🎨 A Brief History of Artistic Drawing: From Fire to Touchscreens ✍️

KimJungGi displaying his ink signature: large scenes, without a prior sketch.

Artistic drawing is as old as humanity itself. More than 30,000 years ago, someone traced with charcoal in the Chauvet Cave (France) or Altamira (Spain). They created the silhouettes of bison, hands, and deer. They didn’t call it art—but they were drawing the world.

In ancient China, masters like Gu Kaizhi (4th century) used brush and ink on silk to depict human figures. They illustrated landscapes with a unique poetic sensibility. Meanwhile, in Japan, centuries later, artists like Katsushika Hokusai (1760–1849) emerged. He explored drawing as a form of printing. His famous Thirty-Six Views of Mount Fuji reflects his contemplation in art.

In the West, drawing became a pillar of artistic education during the Renaissance. Leonardo da Vinci, through his anatomical studies and machine designs, transformed drawing into a tool of knowledge. Michelangelo, on the other hand, sketched figures with almost sculptural power, preparing the frescoes of the Sistine Chapel.

Later, Rembrandt mastered chiaroscuro with pencil and ink, while Ingres displayed elegant precision in his portraits. In the 20th century, artists like Egon Schiele and Pablo Picasso broke away from academic norms. They demonstrated that expressive lines could be more powerful than perfection.

Today, drawing has migrated to the digital world. Artists like Kim Jung Gi (South Korea) amazed the world with their prodigious visual memory. They created complex scenes without preliminary sketches. Artists from every corner of the planet now share their work on social media. This restores drawing’s place as a universal language.

🖼️ Drawing isn’t dead. It has simply changed its skin. And it keeps telling our story—line by line.

A fabulous artist

Screenshot 2025 07 06 at 10.07.50 AM
Published w/o permission.

Sometimes you come across a surprising artist. One who leaves you speechless. In this case, it happened to me with an artist named Alexander Boytsov.

I’m amazed by the way he handles shadows, even the faintest ones. It’s as if he could make the pencil transparent. As if the light could obey him in the drawing.

Sometimes I fall into a healthy envy. I see things that are impossible for me. I wish I could do them. Then I fool myself. I think that “I don’t have the patience.” As if that were the reason and not my limitations, as harsh as anyone’s.

Other times I fool myself into thinking there’s no need to be such a perfectionist. That what matters are deeper things than that preciousness.
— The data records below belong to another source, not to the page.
Lemma f64_ceil_units x :
  nonneg_fin x → units x < 2 ^ 62 * one_unit → f64_ceil_int x = - ((- units x) / one_unit).
Proof.
  intros Hx Hlt. destruct (nonneg_fin_inv x Hx) as [[-> Hx0]|(m&e&->&Hm&He&Hc&Hp&Hu)]; [done|].
  assert (0 < one_unit) as Hone by (by apply pow2_pos).
  unfold f64_ceil_int, units in *. rewrite Z.mul_1_l in *.
  assert (0 ≤ - ((- (Z.pos m * 2 ^ (e + 1074))) / one_unit) ≤ 2 ^ 62) as Ha.
  { split.
    - assert ((- (Z.pos m * 2 ^ (e + 1074))) / one_unit ≤ 0); [|lia].
      apply Z.div_le_upper_bound; lia.
    - assert (- 2 ^ 62 ≤ (- (Z.pos m * 2 ^ (e + 1074))) / one_unit); [|lia].
      apply Z.div_le_lower_bound; lia. }
  revert Ha. assert (- ((- (Z.pos m * 2 ^ (e + 1074))) / one_unit) =
    if 0 <=? e then Z.pos m * 2 ^ e else - ((- Z.pos m) / 2 ^ (- e))) as ->.
  { unfold one_unit. destruct (Z.leb_spec 0 e).
    - rewrite Z.pow_add_r, Z.mul_assoc, <-Z.mul_opp_l, Z.div_mul by lia. lia.
    - replace 1074 with ((- e) + (e + 1074)) at 2 by lia.
      rewrite (Z.pow_add_r 2 (- e)) by lia. pose proof (pow2_pos (- e)).
      pose proof (pow2_pos (e + 1074)). rewrite <-Z.mul_opp_l, Z.div_mul_cancel_r by lia. done. }
  intros Ha. unfold min64, max64. set (a := if 0 <=? e then _ else _) in *.
  destruct (Z.leb_spec (- 2 ^ 63) a), (Z.leb_spec a (2 ^ 63 - 1)); cbn [andb]; lia.
Qed.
A lie.

These are all falsehoods. I tell myself that I don’t draw as well as he does because I don’t want to. It’s not for any other reason.

Go see him. You’ll be amazed. He’s magical.

I publish an image without permission, I don't think it bothers you, if so I will remove it instantly.

The Unseen Olympians of Drawing

(Benedict Dylan | George Androutsos | Vadim Torbakov)

In a world where anything can be called art — and too often is — true drawing is quietly vanishing. But every once in a while, you discover artists who remind you of what drawing really means. Raw. Brave. Human.

There’s a hidden Olympus out there. It’s not in galleries or trendy biennials. It’s inhabited by artists no one talks about. Yet, they’re producing some of the most astonishing work of our time.

Three names. You probably haven’t heard them, and that’s the tragedy: Benedict Dylan. George Androutsos. Vadim Torbakov.
Each one represents a different frontier of what drawing can be.

Benedict Dylan is a master of chiaroscuro — but not in the academic sense. His figures emerge from darkness like wounded animals, filled with fragility, violence, and beauty. These are not portraits of people; they are portraits of pain, and they burn into your mind.

George Androutsos dares to “break” the drawing. His faces fall apart, explode into gestures, refuse to hold still. The chaos is the message. The like is not just contour — it’s rupture, fragility, and the constant threat of disappearance.

Vadim Torbakov, on the other hand, creates drawings that vibrate with life. His distortions are subtle but disorienting — like a memory that’s slipping away just as you try to recall it. His strokes are rhythmic, cinematic, always moving, as if the subject is dissolving before your eyes.

These three men, without fame or spotlight, have reached the peak of a discipline. Many think this discipline is obsolete: drawing as revelation.

If you care about drawing, take five minutes and look them up. This doesn’t concern drawing as a technique. Rather, it’s about viewing the human condition. Let their work confront you, challenge you, and maybe even change the way you draw or think.

They belong to the top.

Whether the art world knows it or not.